Assigned task:
Write out again only the lines running from the one that contains "- intros i c." to the end of the records below, including both the first and the last.

>>>

(* ===== verification/Retention.v ===== *)
(** * The capacity-limited store

    Models [Retention] of [src/src/memory.rs], the store behind one mutex that
    enforces the entry-count and weight limits. [usize] and [u128] quantities
    are a [nat] and a [Z]; the invariant shows that no subtraction of the code
    underflows. A hash map is a [gmap]: where the code iterates over it, the
    order is the one of [map_to_list], and the theorems do not depend on it.
    [elapsed] is the [Instant::now()] reading of the operation. *)
From Stdlib Require Import Sorted.
From S2P Require Import Prelude Time Options Entry Origins Storage.

Record RStored (V : Type) := mkRStored {
  rs_entry : Entry V; rs_access : Z; monotonic_expiration : option Instant;
  rs_capture : CaptureAdmission }.
Arguments mkRStored {V}.
Arguments rs_entry {V}.
Arguments rs_access {V}.
Arguments monotonic_expiration {V}.
Arguments rs_capture {V}.

Record ProjectedCapacity := mkProjected { pc_entries : Z; pc_weight : Z }.
Definition projected_fits (limits : MemoryLimits) (self : ProjectedCapacity) : bool :=
  MemoryLimits.fits limits (Z.to_nat (pc_entries self)) (pc_weight self).

Record EvictionCandidate := mkCandidate {
  ec_key : string; ec_priority : Priority; ec_access : Z; ec_weight : Z }.
(** The other changes leave counts, owners and the holds' counters; they may set
    bits of the bitmap and wake parked threads. *)
Definition alike (w w' : World) : Prop :=
  next_reader w' = next_reader w ∧ next_hold w' = next_hold w ∧
  (∀ t, reader (thread_at w' t) = reader (thread_at w t)) ∧
  (∀ i, slot_at w' i = slot_at w i) ∧
  (∀ i, used w i → used w' i) ∧
  (∀ h, (λ a, (hold_thread a, position a, counted a)) <$> holds w' !! h =
        (λ a, (hold_thread a, position a, counted a)) <$> holds w !! h).
Lemma alike_hold w w' h a :
  alike w w' → holds w !! h = Some a →
  ∃ a', holds w' !! h = Some a' ∧ hold_thread a' = hold_thread a ∧ position a' = position a ∧ counted a' = counted a.
Proof.
  intros (_ & _ & _ & _ & _ & H) Ha. specialize (H h). rewrite Ha in H.
  destruct (holds w' !! h) as [a'|]; simplify_eq/=. eauto.
Qed.
Lemma alike_back w w' h a' :
  alike w w' → holds w' !! h = Some a' →
  ∃ a, holds w !! h = Some a ∧ hold_thread a' = hold_thread a ∧ position a' = position a ∧ counted a' = counted a.
Proof.
  intros (_ & _ & _ & _ & _ & H) Ha. specialize (H h). rewrite Ha in H.
  destruct (holds w !! h) as [a|]; simplify_eq/=. eauto.
Qed.
Lemma alike_owns w w' t i : alike w w' → owns w' t i ↔ owns w t i.
Proof. intros (_ & _ & Hr & Hs & _). unfold owns. setoid_rewrite Hr. by rewrite Hs. Qed.
Lemma alike_count w w' i c : alike w w' → count w' i c = count w i c.
Proof. intros (_ & _ & _ & Hs & _). unfold count. by rewrite Hs. Qed.
Lemma alike_tally w w' i c : alike w w' → tally w' i c = tally w i c.
Proof.
  intros (_ & _ & _ & _ & _ & H). unfold tally.
  set (f := λ x : nat * Z * Count, if decide (x.1.2 = i ∧ x.2 = c) then 1 else 0).
  set (g := λ a, (hold_thread a, position a, counted a)) in *.
  transitivity (msum f (g <$> holds w')); [rewrite msum_fmap; by apply msum_ext|].
  transitivity (msum f (g <$> holds w)); [|rewrite msum_fmap; by apply msum_ext].
  f_equal. apply map_eq. intros h. rewrite !lookup_fmap. apply H.
Qed.
Lemma pc_ok_alike w w' t p : alike w w' → pc_ok w t p → pc_ok w' t p.
Proof.
  intros H. pose proof H as (_ & _ & Hr & _ & Hu & _). assert (∀ i, owns w t i → owns w' t i) as Ho by (intros i; by apply alike_owns).
  assert (∀ h a, holding w t h a → ∃ a', holding w' t h a' ∧ position a' = position a ∧ counted a' = counted a) as Hh.
  { intros h a [Ha Hth]. destruct (alike_hold _ _ _ _ H Ha) as (a' & ? & ? & ? & ?). exists a'. split_and!; [split; congruence|done|done]. }
  destruct p; simpl; try done.
  - rewrite Hr. intros (r & ? & ?). exists r. auto.
  - intros (i & ?). exists i. auto.
  - intros (i & ? & ->). exists i. split; [auto|]. symmetry. exact (alike_count _ _ i Local H).
  - rewrite Hr. intros (r & ? & ?). exists r. auto.
  - intros (a & (a' & ? & ?)%Hh). by exists a'.
  - intros (a & (a' & ? & ? & ?)%Hh & ?). exists a'. split; [done|congruence].
  - intros (a & (a' & ? & E & ?)%Hh & ? & ->). exists a'. split; [done|]. split; [congruence|]. rewrite E. symmetry. exact (alike_count _ _ _ Local H).
  - intros (a & (a' & ? & ? & ?)%Hh & ?). exists a'. split; [done|congruence].
Qed.
Lemma inv_alike w w' t :
  inv_but w t → alike w w' → (∀ t', t' ≠ t → pc_at w' t' = pc_at w t' ∨ pc_at w' t' = Relock) → inv_but w' t.
Proof.
  intros (Ht & Hp & Hh & Hu & Hc) H Hpcs. pose proof H as (H1 & H2 & H3 & H4 & H5 & _). split_and!.
  - unfold readers_ok. setoid_rewrite H3. by rewrite H1.
  - intros t' Hne. destruct (Hpcs t' Hne) as [-> | ->]; [|done]. eapply pc_ok_alike; eauto.
  - intros h a' (a & Ha & E1 & E2 & E3)%(alike_back _ _ _ _ H). destruct (Hh _ _ Ha) as (? & ? & ? & Hb).
    unfold hold_ok. rewrite H2, E1, E2, E3. split_and!; [done|lia|lia|auto|]. intros Hl. apply (alike_owns w w'); auto.
  - intros i. rewrite H4. auto.
  - intros i c. rewrite (alike_count _ _ _ _ H), (alike_tally _ _ _ _ H). done.
Qed.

<<<

Completed task:
  - intros i c. rewrite (alike_count _ _ _ _ H), (alike_tally _ _ _ _ H). done.
Qed.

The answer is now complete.